Windows 11 Insiders Get Start Menu Overhaul, Smarter Search, and a 26H1 Warning

This week’s Windows 11 Insider Preview builds deliver the Start menu changes Microsoft has been promising since May, plus a useful improvement to Windows Search, and an important heads-up for Insiders who opted into the 26H1 branch. If you’re in that group, there’s a decision to make before June 5.

Build Numbers

  • Beta: Build 26220.8544
  • Experimental: Build 26300.8553
  • Experimental (26H1): Build 28020.2207
  • Experimental (Future Platforms / Canary 29500 series): Build 29599.1000 (note: withheld from AMD machines with System Guard support due to a crash bug, expected fixed next flight)

Start Menu Overhaul Lands

The Start menu changes we flagged as coming soon in the May 15 Insider blog are now actually shipping in the Experimental channel. The full list of what’s new:

  • The “Recommended” section is renamed to “Recent” in both Start and Settings
  • Section-level toggles let you independently show or hide Pinned, Recent, and All Apps
  • New Start menu size options: small, large, or automatic (the existing default)
  • Option to hide your name and profile picture in Start
  • Redesigned Start menu settings page to accommodate all the new controls

The section toggles are the most useful addition here. Previously, turning off Recommended also broke jump lists and recent files in File Explorer. That side effect is now fixed with the new independent toggle.

Smarter Search

Windows Search is picking up substring matching in both Experimental and Beta channels. If you have a file called MeetingNotesApril or ProjectStatusReport, searching for “april” or “status” will now find it. Compound filenames have always been a weak spot for Windows Search, so this is a practical fix for anyone with a messy Documents folder.

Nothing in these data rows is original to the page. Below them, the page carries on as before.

(** Requests of one session arrive in the order of their numbers. *)
Definition ascending : Batch -> Prop :=
  StronglySorted (fun x y => key_of x = key_of y -> sn_gtb (seq_of x) (seq_of y) = false).

(** Every note is still there, or the rest of the batch is past it. *)
Definition notes_left (seen0 seen : Seen) (batch : Batch) : Prop := forall c n,
  noted seen c n = noted seen0 c n \/
  noted seen c n = None /\
  forall x q, x ∈ batch -> key_of x = (c, n) -> noted seen0 c n = Some q -> sn_gtb (seq_of x) q = true.

Lemma retain_correct seen0 batch : forall seen,
  (forall c n q, noted seen0 c n = Some q -> near (base c n) q) ->
  Forall (fun x => comparable (rq_info x)) batch -> ascending batch -> notes_left seen0 seen batch ->
  (forall x q, x ∈ (retain batch seen).1 -> noted seen0 (key_of x).1 (key_of x).2 = Some q -> sn_gtb (seq_of x) q = true) /\
  (forall x, x ∈ batch -> x ∉ (retain batch seen).1 ->
     exists q, noted seen0 (key_of x).1 (key_of x).2 = Some q /\ sn_gtb (seq_of x) q = false).
Proof.
  induction batch as [|x batch IH]; intros seen Hnear Hc Hs Hl; cbn.
  { split; [by intros ? ? ?%elem_of_nil|by intros ? ?%elem_of_nil]. }
  apply Forall_cons in Hc as [Hx Hc]. apply StronglySorted_cons in Hs as [Hxs Hs].
  pose proof (check_spec x seen) as Hk. destruct (check_if_has_been_proposed x seen) as [b seen1]. destruct Hk as (Hb & Hsame & Hk).
  assert (notes_left seen0 seen1 batch) as Hl1.
  { intros c n. rewrite Hk. destruct (Hl c n) as [E|(E & Hpast)]; destruct (decide _) as [[-> Hck]|Hnd].
    - right. split; [done|]. intros y q Hy Hyk Hq. rewrite Forall_forall in Hxs, Hc. specialize (Hxs y Hy). rewrite <- Hck in Hxs.
      apply (gtb_trans (base c n) (seq_of x)); [| |by eapply Hnear| |by apply Hxs].
      + unfold comparable in Hx. cbn in Hx. unfold key_of in Hck. by injection Hck as -> ->.
      + specialize (Hc y Hy). unfold comparable in Hc. cbn in Hc. unfold key_of in Hyk. by injection Hyk as <- <-.
      + destruct (sn_gtb (seq_of x) q) eqn:Hg; [done|]. assert (false = true) as [=]. apply Hb. rewrite <- Hck. cbn. rewrite E. eauto.
    - by left.
    - right. split; [done|]. intros y q Hy. apply Hpast. by right.
    - right. split; [done|]. intros y q Hy. apply Hpast. by right. }
  destruct (IH seen1 Hnear Hc Hs Hl1) as [H1 H2]. destruct (retain batch seen1) as [kept seen2]. cbn [fst snd] in *. destruct b.
  - split; [done|]. intros y [->|Hy]%elem_of_cons Hny; [|by apply H2]. destruct (proj1 Hb eq_refl) as (q & Hq & Hg).
    exists q. split; [|done]. change (noted seen0 (key_of x).1 (key_of x).2 = Some q).
    destruct (Hl (key_of x).1 (key_of x).2) as [E|(E & _)]; congruence.
  - split.
    + intros y q [->|Hy]%elem_of_cons Hq; [|by eapply H1]. destruct (Hl (key_of x).1 (key_of x).2) as [E|(E & Hpast)].
      * destruct (sn_gtb (seq_of x) q) eqn:Hg; [done|]. assert (false = true) as [=]. apply Hb. rewrite E. eauto.
      * eapply Hpast; [by left|by destruct (key_of x)|done].
    + intros y [->|Hy]%elem_of_cons Hny; [by destruct Hny; left|]. apply H2; [done|]. contradict Hny. by right.
Qed.

(** The requests that were broadcast. *)
Definition proposed (eff : list Effect) : Batch :=
  eff ≫= fun e =>
    match e with
    | BroadcastSigned (Messages.Consensus c) _ => match c.(cm_kind) with PrePrepare b => b | _ => [] end
    | _ => []
    end.

(** The notes the next proposal looks at. *)
Definition effective (g : ProposerConsensusGuard.t) : Seen :=
  if g.(ProposerConsensusGuard.has_pending_view_change_reqs) then g.(ProposerConsensusGuard.last_view_change) else None.

Lemma retain_none l : retain l None = (l, None).
Proof. induction l as [|x l IH]; cbn; [done|]. by rewrite IH. Qed.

Important: 26H1 Insiders Need to Decide by June 5

If you opted into the 26H1 branch under Advanced options, pay attention: Microsoft begins rolling out Windows 11 version 26H1 to those devices on June 5. Here’s the catch: 26H1 is built on a different Windows core than 24H2 and 25H2, targeting new hardware like Qualcomm Snapdragon X2 devices. Devices that take the 26H1 update will not be able to update to the next annual Windows feature update. Getting back to the standard branch after that requires a complete reinstall.

If you opted into 26H1 but have changed your mind, Microsoft says you need to reselect version 25H2 in your Windows Insider Program settings before June 5. After that date, the window closes.